649week04 → Ethical Considerations in InfoViz
Last week, someone in class mentioned that people are more likely to accept nonsensical conclusions if supported by attractive visualizations. In response, I mentioned a book by R”udiger Pohl, Cognitive Illusions, Psychology Press, 2004. I claimed that this was a separate topic from establishing definitions about information graphics. I looked at the book (you can see this part of it as a Google Books preview, and found a complementary case where external cognition (called external representation there) facilitates reasoning. It seems worthwhile to share it.
cover of Pohl, 2004
A famous problem investigated by many researchers (pp. 62-67) is the breast cancer problem. Subjects are told that the probability of breast cancer is 1 percent for women of a certain age who participates in routine screening. If a woman has breast cancer, the probability that she will test positive is 80 percent. If a woman does not have breast cancer, the probability that she will test positive is 9.6 percent. A woman in this age group tested positive in a routine screening. What is the probability that she has breast cancer?
This problem can be solved by Bayes’ theorem, P(H|D) = (P(D|H)P(H))/(P(D|H)P(H)+P(D|H’)P(H’)) = (.8 * .01)/(.8 * .01)+(.096 * .99) = 7.76 percent, a surprising result to most subjects, who frequently give 80 percent as the answer.
By the way, the notation above uses H to mean hypothesis, D to mean datum, ‘ to mean not, P to mean probability, and | to mean given. So in English (with disambiguating parentheses) the equation would read “The probability that the hypothesis of breast cancer is true given the datum of a positive test is equal to the following quantity: (the probability of seeing the datum given that the hypothesis is true times the probability that the hypothesis is true in general) divided by ((the probability of seeing the datum given that the hypothesis is true times the probability that the hypothesis is true in general) plus (the probability of seeing the datum given that the hypothesis is false times the probability that the hypothesis is false in general)).
Pohl Figure 3.1
The application of an external representation, a tree diagram of the information provided above, causes most subjects to answer correctly. The tree diagram starts with 1,000 women at the root and two branches, breast cancer (10) and no breast cancer (990). Each of those has two branches, test positive and test negative. In the case of the 10 who have breast cancer, the size of the two branches is governed by the 80 percent mentioned above, so there are 8 positive and 2 negative. In the case of the 990, the size of the two branches is governed by the 9.6 percent mentioned above, so there are 95 positive and 835 negative. The woman in question must be on one of those two branches, the 8 and the 95, so it’s easy to see that 8/(8 + 95) = 7.76 percent.

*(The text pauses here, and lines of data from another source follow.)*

(** The pages from the [i]-th on; a null pointer ends the loop. *)
Fixpoint put_pages (n : nat) (i : Z) (pages : list (option Z)) (write : bool) : cmd chardev unit :=
  match n with
  | O => mret tt
  | S n =>
      p ← lift (aget pages i);
      match p with
      | None => mret tt
      | Some p => _ ← when (negb write) (set_page_dirty_lock p); _ ← put_page p; put_pages n (i + 1) pages write
      end
  end.

Definition char_sgdma_unmap_user_buf (cb : io_cb) (write : bool) : cmd chardev io_cb :=
  cb ← sg_free_table cb;
  match cb_pages cb with
  | None => mret cb
  | Some pages =>
      if decide (cb_pages_nr cb = 0) then mret cb else
      _ ← put_pages (Z.to_nat (cb_pages_nr cb)) 0 pages write;
      _ ← modify (fun s => set_allocs (ch_arrays s - 1) (ch_tables s) s);
      mret (set_pages None cb)
  end.

Section kernel.
(** The kernel: pinning [n] pages from an address on gives an error or the pages; whether there is
    memory for the list, and for the array. *)
Context (get_user_pages_fast : Z -> Z -> Z + list Z) (sg_mem pages_mem : bool).

(** The number of pages that are pinned, or an error, and the pages. *)
Definition pin_user_pages (start n : Z) : cmd chardev (Z * list Z) :=
  match get_user_pages_fast start n with
  | inl e => mret (e, [])
  | inr ps => _ ← modify (fun s => set_pins (foldr pin (ch_pins s) ps) s); mret (Z.of_nat (length ps), ps)
  end.

Definition sg_alloc_table (n : Z) (cb : io_cb) : cmd chardev (option io_cb) :=
  if decide (n = 0) then mret None else
  if sg_mem then
    _ ← modify (fun s => set_allocs (ch_arrays s) (ch_tables s + 1) s); mret (Some (set_sgt (Some []) cb))
  else mret None.

(** An array of null pointers. *)
Definition kcalloc_pages (n : Z) (cb : io_cb) : cmd chardev (option io_cb) :=
  if pages_mem then
    _ ← modify (fun s => set_allocs (ch_arrays s + 1) (ch_tables s) s);
    mret (Some (set_pages (Some (replicate (Z.to_nat n) None)) cb))
  else mret None.

(** Whether two neighbours are the same page. *)
Fixpoint duplicate_pages (ps : list Z) : bool :=
  match ps with
  | p :: ((q :: _) as ps) => bool_decide (p = q) || duplicate_pages ps
  | _ => false
  end.

(** The entries of the list, and the length that is left. *)
Fixpoint fill_entries (ps : list Z) (buf len : Z) : list sg_page * Z :=
  match ps with
  | [] => ([], len)
  | p :: ps =>
      let offset := Z.land buf (PAGE_SIZE - 1) in
      let nbytes := Z.min (PAGE_SIZE - offset) (u32 len) in
      let '(l, rest) := fill_entries ps (u64 (buf + nbytes)) (len - nbytes) in
      (mkSgPage p offset nbytes :: l, rest)
  end.

Definition user_pages (buf len : Z) : Z :=
  u32 (Z.shiftr (u64 (u64 (buf + len + PAGE_SIZE - 1) - Z.land buf (Z.lnot (PAGE_SIZE - 1)))) PAGE_SHIFT).

(** After pinning; the pages are stored in the array. *)
Definition store_pages (ps : list Z) (cb : io_cb) : io_cb :=
  match cb_pages cb with
  | Some a => set_pages (Some ((Some <$> ps) ++ drop (length ps) a)) cb
  | None => cb
  end.

Definition char_sgdma_map_user_buf_to_sgl (cb : io_cb) (write : bool) : cmd chardev (Z * io_cb) :=
  let err_out rv cb := cb ← char_sgdma_unmap_user_buf cb write; mret (rv, cb) in
  let pages_nr := user_pages (cb_buf cb) (cb_len cb) in
  if decide (pages_nr = 0) then mret (-22, cb) else
  t ← sg_alloc_table pages_nr cb;
  match t with
  | None => mret (-12, cb)
  | Some cb =>
      a ← kcalloc_pages pages_nr cb;
      match a with
      | None => err_out (-12) cb
      | Some cb =>
          '(rv, ps) ← pin_user_pages (cb_buf cb) pages_nr;
          let cb := store_pages ps cb in
          if decide (rv < 0) then err_out rv cb else
          if decide (rv <> pages_nr) then err_out (-14) (set_pages_nr rv cb) else
          if duplicate_pages ps then err_out (-14) (set_pages_nr pages_nr cb) else
          let '(l, rest) := fill_entries ps (cb_buf cb) (cb_len cb) in
          let cb := set_sgt (Some l) cb in
          if decide (rest <> 0) then mret (-22, cb) else mret (0, set_pages_nr pages_nr cb)
      end
  end.

(** One page for each buffer: an error, or all pages; what was stored in the array, and [pages_nr]. *)
Fixpoint pin_each (n : nat) (id : Z) (bd : list (Z * Z)) (cb : io_cb) : cmd chardev (option Z * io_cb) :=
  match n with
  | O => mret (None, cb)
  | S n =>
      b ← lift (aget bd id);
      '(rv, ps) ← pin_user_pages (fst b) 1;
      if decide (rv < 0) then mret (Some rv, cb) else
      if decide (rv <> 1) then mret (Some (-14), set_pages_nr (u32 (id + 1)) cb) else
      pages ← lift (match cb_pages cb with Some a => aset a id (head ps) | None => Fault NullDeref end);
      pin_each n (id + 1) bd (set_pages (Some pages) cb)
  end.

Fixpoint fill_buffers (ps : list Z) (bd : list (Z * Z)) : outcome (list sg_page) :=
  match ps, bd with
  | [], _ => Ok []
  | p :: ps, b :: bd => l ← fill_buffers ps bd; Ok (mkSgPage p (Z.land (fst b) (PAGE_SIZE - 1)) (u32 (snd b)) :: l)
  | _ :: _, [] => Fault OutOfBounds
  end.

(** [bd] are the addresses and lengths of the buffers. *)
Definition char_sgdma_multi_map_user_buf_to_sgl (cb : io_cb) (write : bool) (bd_num : Z) (bd : list (Z * Z)) :
    cmd chardev (Z * io_cb) :=
  let err_out rv cb := cb ← char_sgdma_unmap_user_buf cb write; mret (rv, cb) in
  let pages_nr := u32 bd_num in
  t ← sg_alloc_table pages_nr cb;
  match t with
  | None => mret (-12, cb)
  | Some cb =>
      a ← kcalloc_pages pages_nr cb;
      match a with
      | None => err_out (-12) cb
      | Some cb =>
          '(e, cb) ← pin_each (Z.to_nat pages_nr) 0 bd cb;
          match e with
          | Some rv => err_out rv cb
          | None =>
              let ps := omap id (default [] (cb_pages cb)) in
              if duplicate_pages ps then err_out (-14) (set_pages_nr pages_nr cb) else
              l ← lift (fill_buffers ps bd);
              mret (0, set_pages_nr pages_nr (set_sgt (Some l) cb))
          end
      end
  end.

Section file.
(** The module parameters of libxdma.c and what the engine has been found to need; [dma_map_sg]
    gives the entries for the engine, none when it fails; [req_mem]: there is memory for the request. *)
Context (poll_mode enable_st_c2h_credit : bool) (interrupt_enable_mask_value desc_blen_max sizeof_req : Z).
Context (addr_align len_granularity : Z).
Context (dma_map_sg : list sg_page -> list scatterlist) (req_mem : bool).

Definition check_transfer_align (e : xdma_engine) (buf count pos : Z) (sync : bool) : Z :=
  let buf_lsb := Z.land (s32 buf) (addr_align - 1) in
  let pos_lsb := Z.land (s32 pos) (addr_align - 1) in
  if e_non_incr_addr e then
    let len_lsb := Z.land count (u64 (len_granularity - 1)) in
    if decide (buf_lsb <> 0) then -22 else
    if decide (pos_lsb <> 0 /\ sync = true) then -22 else
    if decide (len_lsb <> 0) then -22 else 0
  else if decide (buf_lsb <> pos_lsb) then -22 else 0.

(** [dev] is the device, [t] the address of the transfer. *)
Definition char_sgdma_read_write (dev : nat -> xdma -> reaction) (t buf count pos : Z) (write : bool) : cmd chardev Z :=
  e ← gets (fun s => x_engine (ch_xdma s));
  if decide (write = true /\ e_dir e <> DMA_TO_DEVICE \/ write = false /\ e_dir e <> DMA_FROM_DEVICE) then mret (-22) else
  let rv := check_transfer_align e buf count pos true in
  if decide (rv <> 0) then mret rv else
  '(rv, cb) ← char_sgdma_map_user_buf_to_sgl (mkCb buf count 0 None None) write;
  if decide (rv < 0) then mret rv else
  let l := default [] (cb_sgt cb) in
  let sgl := dma_map_sg l in
  res ← on_xdma (xdma_xfer_submit poll_mode enable_st_c2h_credit interrupt_enable_mask_value desc_blen_max sizeof_req dev t
          write false req_mem pos (Z.of_nat (length l)) (Z.of_nat (length sgl)) sgl);
  _ ← char_sgdma_unmap_user_buf cb write;
  mret res.

Definition char_sgdma_write dev t buf count pos : cmd chardev Z := char_sgdma_read_write dev t buf count pos true.
Definition char_sgdma_read dev t buf count pos : cmd chardev Z := char_sgdma_read_write dev t buf count pos false.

The question last week suggested that infoviz could be misused to make people accept false conclusions by showing attractive graphics. Now I have just given you a purely textual description of a graphic. Can you create the corresponding graphic and make it mislead? The easiest way is to plug false data into it. You could do that intentionally or you could try to improve the data because you know it to be old and you have new information indicating that cancer rates in general have changed by some number. You could just make a mistake. What about the external cognition. Note that a correct answer depends on seeing that two branches are related. Could you draw this simple picture so that you obscure that relation or draw attention to something else?
Could you embed this in a larger system, either a system that asks the user to supply raw information and shows a Bayesian interpretation for single events, or a larger system where Bayesian inference is part of a black box of conclusions?
Could you provide the illusion of control through interactions? A chapter in the Pohl book describes numerous experiments on the illusion of control and relates them to real life situations of slot machine gamblers and mothers seeking to quiet infant crying. These studies suggest that both socially beneficial and harmful outcomes can result from providing the illusion of control, sometimes stimulating people to take on challenging tasks but sometimes stimulating self-destructive gambling behavior. It seems likely that the reliance on infoviz could be increased by increasing the illusion of control. But is this always desirable or undesirable?